Francine Pelletier visits Marc Lépine's home
the montreal massacre
Sometimes journalists bring a personal relationship to stories. At the time of the 10th anniversary of the Montreal Massacre, Francine Pelletier had a special interest in an item examining the tragedy and its effects on the victims' families.
A year after Marc Lépine killed 14 women in a shooting rampage at École Polytechnique on December 6, 1989, Pelletier learned that her name was on a list of potential victims found among his effects. "The Montreal massacre has changed the lives of many people, as it haunts many more, mine included," says Pelletier, who won a Gemini Award in 2000 for best writing on the Lépine piece. "From the time I found my name on Lépine's hit list, I have felt the need to get inside the man's head, find out what could possibly have motivated such hatred."
consequences of the story
Journalists may feel their actions inadvertently trigger tragic events. David Studer recalls the time, just before Christmas in 1992, when the fifth estate had evidence that a member of the Royal Canadian Mounted Police had been on the take, accepting bribes from a Montreal gangster. The day before the show was scheduled to air, the RCMP officer shot himself in his office.
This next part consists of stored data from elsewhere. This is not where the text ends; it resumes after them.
(** [void Release(int64_t bytes)] *)
Definition Release (this : ptr) (bytes : Z) : M unit :=
  match consumption_metric_ (obj this) with
  | Some metric =>
      run DCHECK this (bool_decide (parent_ (obj this) = None));
      do v <- metric_value metric;
      consumption_Set this (Int64.of_uint64 v)
  | None =>
      if bytes =? 0 then ret tt else
      run when (enable_logging_ (obj this)) (LogUpdate this false bytes);
      for_each (all_trackers_ (obj this)) (fun tracker =>
        run consumption_Update tracker (Int64.neg bytes);
        do c <- consumption tracker;
        DCHECK tracker (c >=? 0))
  end.

(** [bool CheckLimitExceeded() const] *)
Definition CheckLimitExceeded (this : ptr) : M bool :=
  do c <- consumption this;
  ret ((limit_ (obj this) >=? 0) && (limit_ (obj this) <? c)).

(** [bool LimitExceeded()] *)
Definition LimitExceeded (this : ptr) : M bool :=
  do exceeded <- CheckLimitExceeded this;
  if exceeded then
    run match bytes_over_limit_metric_ (obj this) with
        | Some metric =>
            do c <- consumption this;
            metric_Update metric (Int64.sub c (limit_ (obj this)))
        | None => ret tt
        end;
    GcMemory this (limit_ (obj this))
  else ret false.

(** [bool AnyLimitExceeded()] *)
Fixpoint AnyLimitExceeded_loop (trackers : list ptr) : M bool :=
  match trackers with
  | [] => ret false
  | tracker :: rest =>
      do exceeded <- LimitExceeded tracker;
      if exceeded then ret true else AnyLimitExceeded_loop rest
  end.

Definition AnyLimitExceeded (this : ptr) : M bool :=
  AnyLimitExceeded_loop (limit_trackers_ (obj this)).

End Operations.

(** ** Reading the store *)

(** [consumption()] and [peak_consumption()] of a tracker in a store. *)
Definition cur (m : mem) (tracker : ptr) : Z :=
  Counter.current_value (counter_of m tracker).

Definition peak (m : mem) (tracker : ptr) : Z :=
  Counter.value (counter_of m tracker).

(** The store an operation leaves and the value it returns. *)
Definition result_of {A : Type} (c : M A) (w : world) : A := (c w).1.
Definition world_after {A : Type} (c : M A) (w : world) : world := (c w).2.
Abbreviation heap_after c w := (heap (world_after c w)).
Abbreviation log_after c w := (log (world_after c w)).

(** The events an operation appended to the log. *)
Definition emitted {A : Type} (c : M A) (w : world) : list event :=
  drop (length (log w)) (log_after c w).

(** ** Conditions on GC callbacks *)

(** Every callback registered on [tracker] relates the store it runs in to
    the store it leaves by [R]. *)
Definition gc_functions_respect (obj : ptr -> MemTracker)
  (R : mem -> mem -> Prop) (tracker : ptr) : Prop :=
  forall f m, f ∈ gc_functions_ (obj tracker) -> R m (f m).

(** No tracker's consumption differs between the two stores. *)
Definition same_consumption (m m' : mem) : Prop :=
  forall p, cur m' p = cur m p.

(** No tracker's consumption is higher in [m'] than in [m]. *)
Definition no_higher_consumption (m m' : mem) : Prop :=
  forall p, cur m' p <= cur m p.

(** From [m] to [m'] no peak went down, and a tracker whose peak covered its
    consumption still has it covered. *)
Definition peaks_kept (m m' : mem) : Prop :=
  forall p, peak m p <= peak m' p /\ (cur m p <= peak m p -> cur m' p <= peak m' p).

(** An operation [c] takes every store to one related to it by [R]. *)
Definition respects {A : Type} (R : mem -> mem -> Prop) (c : M A) : Prop :=
  forall w, R (heap w) (heap_after c w).

(** The consumption of [p] after [consumption_->Update(delta)] has been
    applied to each tracker of [trackers], starting from the value [c]. *)
Definition charged (p : ptr) (delta : Z) (c : Z) (trackers : list ptr) : Z :=
  foldl (fun c x => if decide (x = p) then Int64.add c delta else c) c trackers.

(** The world in which the loop of [TryConsume] starts: after the optional
    re-sampling of the consumption metric and the optional [LogUpdate]. *)
Definition TryConsume_prologue (obj : ptr -> MemTracker) (this : ptr) (bytes : Z)
  : M unit :=
  bind (match consumption_metric_ (obj this) with
      | Some metric =>
          bind (metric_value metric)
            (fun v => consumption_Set this (Int64.of_uint64 v))
      | None => ret tt
      end)
  (fun _ => when (enable_logging_ (obj this)) (LogUpdate this true bytes)).

(** [TryConsume] up to the end of its first loop; the result is the index
    [i] at which the loop stopped. *)
Definition TryConsume_walk (obj : ptr -> MemTracker) (this : ptr) (bytes : Z)
  : M nat :=
  bind (TryConsume_prologue obj this bytes)
    (fun _ => TryConsume_loop obj bytes (all_trackers_ (obj this)) 0).

(** The roll-back loop of [TryConsume]: [for (int j = 0; j < i; ++j)]. *)
Definition TryConsume_rollback (obj : ptr -> MemTracker) (this : ptr) (bytes : Z)
  (i : nat) : M unit :=
  for_each (take i (all_trackers_ (obj this)))
  (fun tracker => consumption_Update tracker (Int64.neg bytes)).

(** ** Concrete trackers used in examples *)

Module Scenario.

(** A tracker as the first constructor leaves it: no consumption metric, no
    published metrics, logging off. *)
Definition plain (byte_limit : Z) (parent : option ptr) (chain : list ptr)
    (limited : list ptr) (gcs : list GcFunction) : MemTracker :=
  mkMemTracker byte_limit parent None chain limited gcs false None None None.

(** A store in which nothing has been charged yet. *)
Definition fresh : world := mkWorld (mkMem ∅ ∅ ∅) [].

(** A callback that frees nothing: it only touches a metric. *)
Definition gc_idle : GcFunction :=
  fun m => mkMem (counters m) (<[7%nat := 1]> (umetrics m)) (imetrics m).

(** A callback that releases [bytes] on the counter of [tracker]. *)
Definition gc_release (tracker : ptr) (bytes : Z) : GcFunction :=
  fun m => set_counter tracker
             (Counter.Update (Int64.neg bytes) (counter_of m tracker)) m.

(** root (limit 100) <- child (limit 50); root is 0, child is 1. *)
Definition chain2 (p : ptr) : MemTracker :=
  match p with
  | O => plain 100 None [0%nat] [0%nat] []
  | _ => plain 50 (Some 0%nat) [1%nat; 0%nat] [1%nat; 0%nat] []
  end.

(** root (limit 100) <- A (limit 80) <- B (no limit); root is 0, A is 1 and
    carries an idle callback, B is 2. *)
Definition chain3 (p : ptr) : MemTracker :=
  match p with
  | O => plain 100 None [0%nat] [0%nat] []
  | S O => plain 80 (Some 0%nat) [1%nat; 0%nat] [1%nat; 0%nat] [gc_idle]
  | _ => plain (-1) (Some 1%nat) [2%nat; 1%nat; 0%nat] [1%nat; 0%nat] []
  end.

(** The distance of a tracker of [chain3] (or [chain2]) to the root. *)
Definition depth_of (p : ptr) : nat := Nat.min p 2.

(** A single tracker (pointer 0) with limit 100 and one callback that
    releases 50 bytes on it. *)
Definition single_gc (p : ptr) : MemTracker :=
  AddGcFunction (gc_release 0%nat 50) (plain 100 None [0%nat] [0%nat] []).

(** A single tracker (pointer 0) with limit 100 and no callback. *)
Definition single (p : ptr) : MemTracker :=
  plain 100 None [0%nat] [0%nat] [].

(** The process tracker: pointer 0, limit 1000, consumption taken from
    metric 3. *)
Definition process (p : ptr) : MemTracker :=
  mkMemTracker 1000 None (Some 3%nat) [0%nat] [0%nat] [] false None None None.

(** A store in which metric 3 reads 500. *)
Definition metric500 : world := mkWorld (mkMem ∅ {[3%nat := 500]} ∅) [].

(** [chain2] after [Consume(40)] on the child. *)
Definition charged40 : world := world_after (Consume chain2 1%nat 40) fresh.

End Scenario.

(** No tracker other than [t] has a higher consumption in [m'] than in [m]. *)
Definition others_no_higher (t : ptr) (m m' : mem) : Prop :=
  forall p, p <> t -> cur m' p <= cur m p.

(** ** Reading the log *)

Definition is_TryUpdate (e : event) : bool :=
  match e with EvTryUpdate _ _ _ _ => true | _ => false end.

(** The events that follow the first call of [GcMemory]. *)
Fixpoint after_GcMemory (es : list event) : list event :=
  match es with
  | [] => []
  | EvGcMemory _ _ :: rest => rest
  | _ :: rest => after_GcMemory rest
  end.

(** How often [TryUpdate] was called again after [GcMemory] had been called. *)
Definition retries (es : list event) : nat :=
  length (filter is_TryUpdate (after_GcMemory es)).

(** What [GcMemory] does after it has been entered: it calls callbacks and
    publishes metrics. *)
Definition gc_step_event (e : event) : Prop :=
  match e with
  | EvGcFunction _ _ | EvMetricUpdate _ _ => True
  | _ => False
  end.

(** An operation only appends to the log, and what it appends satisfies [P]. *)
Definition appends {A : Type} (P : event -> Prop) (c : M A) : Prop :=
  forall w, exists es, log_after c w = log w ++ es /\ Forall P es.

(** The reading of the retry of [TryConsume] under which the counter is tried
    again exactly once whenever the first [TryUpdate] on a limited tracker has
    failed. *)
Definition retried_exactly_once (obj : ptr -> MemTracker) (bytes : Z)
    (tracker : ptr) (w : world) : Prop :=
  0 <= limit_ (obj tracker) ->
  result_of (consumption_TryUpdate tracker bytes (limit_ (obj tracker))) w = false ->
  retries (emitted (TryConsume_body obj bytes tracker) w) = 1%nat.

(** ** Sequences of operations *)

(** How often [p] is listed in a chain. *)
Fixpoint occurrences (p : ptr) (trackers : list ptr) : Z :=
  match trackers with
  | [] => 0
  | x :: rest => (if decide (x = p) then 1 else 0) + occurrences p rest
  end.

(** A call of one of the operations of a tracker. *)
Inductive operation : Type :=
  | OpConsume (tracker : ptr) (bytes : Z)
  | OpRelease (tracker : ptr) (bytes : Z)
  | OpTryConsume (tracker : ptr) (bytes : Z)
  | OpLimitExceeded (tracker : ptr).

Definition perform (obj : ptr -> MemTracker) (op : operation) : M unit :=
  match op with
  | OpConsume t bytes => Consume obj t bytes
  | OpRelease t bytes => Release obj t bytes
  | OpTryConsume t bytes => bind (TryConsume obj t bytes) (fun _ => ret tt)
  | OpLimitExceeded t => bind (LimitExceeded obj t) (fun _ => ret tt)
  end.

(** Calls made one after the other. *)
Definition perform_all (obj : ptr -> MemTracker) (ops : list operation) : M unit :=
  for_each ops (perform obj).

Definition target (op : operation) : ptr :=
  match op with
  | OpConsume t _ | OpRelease t _ | OpTryConsume t _ | OpLimitExceeded t => t
  end.

(** A [Consume(n)] and the [Release(n)] that belongs to it, on one tracker. *)
Definition consume_release_pair (tn : ptr * Z) : list operation :=
  [OpConsume tn.1 tn.2; OpRelease tn.1 tn.2].

(** A sequence of calls is balanced when it consists of consume/release
    pairs, in any interleaving. *)
Definition balanced (ops : list operation) : Prop :=
  exists pairs : list (ptr * Z), ops ≡ₚ flat_map consume_release_pair pairs.

(** The bytes one call adds to the tally of [p], as an integer. *)
Definition delta (obj : ptr -> MemTracker) (p : ptr) (op : operation) : Z :=
  match op with
  | OpConsume t bytes => occurrences p (all_trackers_ (obj t)) * bytes
  | OpRelease t bytes => occurrences p (all_trackers_ (obj t)) * (- bytes)
  | _ => 0
  end.

Definition net (obj : ptr -> MemTracker) (p : ptr) (ops : list operation) : Z :=
  foldr (fun op acc => delta obj p op + acc) 0 ops.

Definition is_charge (op : operation) : Prop :=
  match op with OpConsume _ _ | OpRelease _ _ => True | _ => False end.

(** ** Trackers with a consumption metric *)

(** The value [consumption_->Set(consumption_metric_->value())] stores. *)
Definition sampled (m : mem) (metric : metric_ptr) : Z :=
  Int64.of_uint64 (umetrics m !!! metric).

(** The counter of [tracker] holds the current sample of [metric]. *)
Definition tracks_metric (tracker : ptr) (metric : metric_ptr) (m : mem) : Prop :=
  cur m tracker = sampled m metric.

(** A step that keeps the counter on the sample if it was on it. *)
Definition keeps_tracking (tracker : ptr) (metric : metric_ptr) (m m' : mem) : Prop :=
  tracks_metric tracker metric m -> tracks_metric tracker metric m'.

(** The events of a failed [DCHECK(parent_ == NULL)], if any. *)
Definition parent_check (obj : ptr -> MemTracker) (tracker : ptr) : list event :=
  if bool_decide (parent_ (obj tracker) = None) then [] else [EvDCheckFailed tracker].

(** ** Construction of the chains *)

(** Modelled from the spec: [MemTracker::Init()] (declared in the header,
    defined in mem-tracker.cc, which is not part of the sources).  Section 3:
    the ancestor chain is the ordered sequence self, parent, grandparent, ...,
    root, cached at construction, and the limited ancestors are the trackers
    of the chain whose limit is non-negative.  [fuel] bounds the walk along
    the parent links. *)
Fixpoint ancestor_chain (obj : ptr -> MemTracker) (fuel : nat) (tracker : ptr)
  : list ptr :=
  match fuel with
  | O => []
  | S fuel' =>
      tracker :: match parent_ (obj tracker) with
                 | Some q => ancestor_chain obj fuel' q
                 | None => []
                 end
  end.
Not surprisingly, a shocked Studer and producer Julian Sher wondered whether the fifth's investigation was responsible for driving the man to his death, and had to make a quick decision how to handle it. "It's horrible that it happened," says Studer. "You have to think of his family. But we decided we needed to find out more information." What they learned was that the Mountie had killed himself shortly before he was to go to an appointment with officers conducting an internal investigation into the same charge, which was most likely what drove him to suicide. "Every Christmas for years after that I thought about his kids," says Julian Sher. (Watch Excerpt )
"Our stories affect people's lives," says Studer. "I remember asking myself, if I was the target of this show, how would I be feeling? But at the same time, it was important that a criminal had suborned a member of the RCMP. So we told the story, although we tried to be respectful and we updated what had happened at the end of the program. But it really does bring home that you're dealing with human beings. Even if they've done something wrong, they're still just human beings."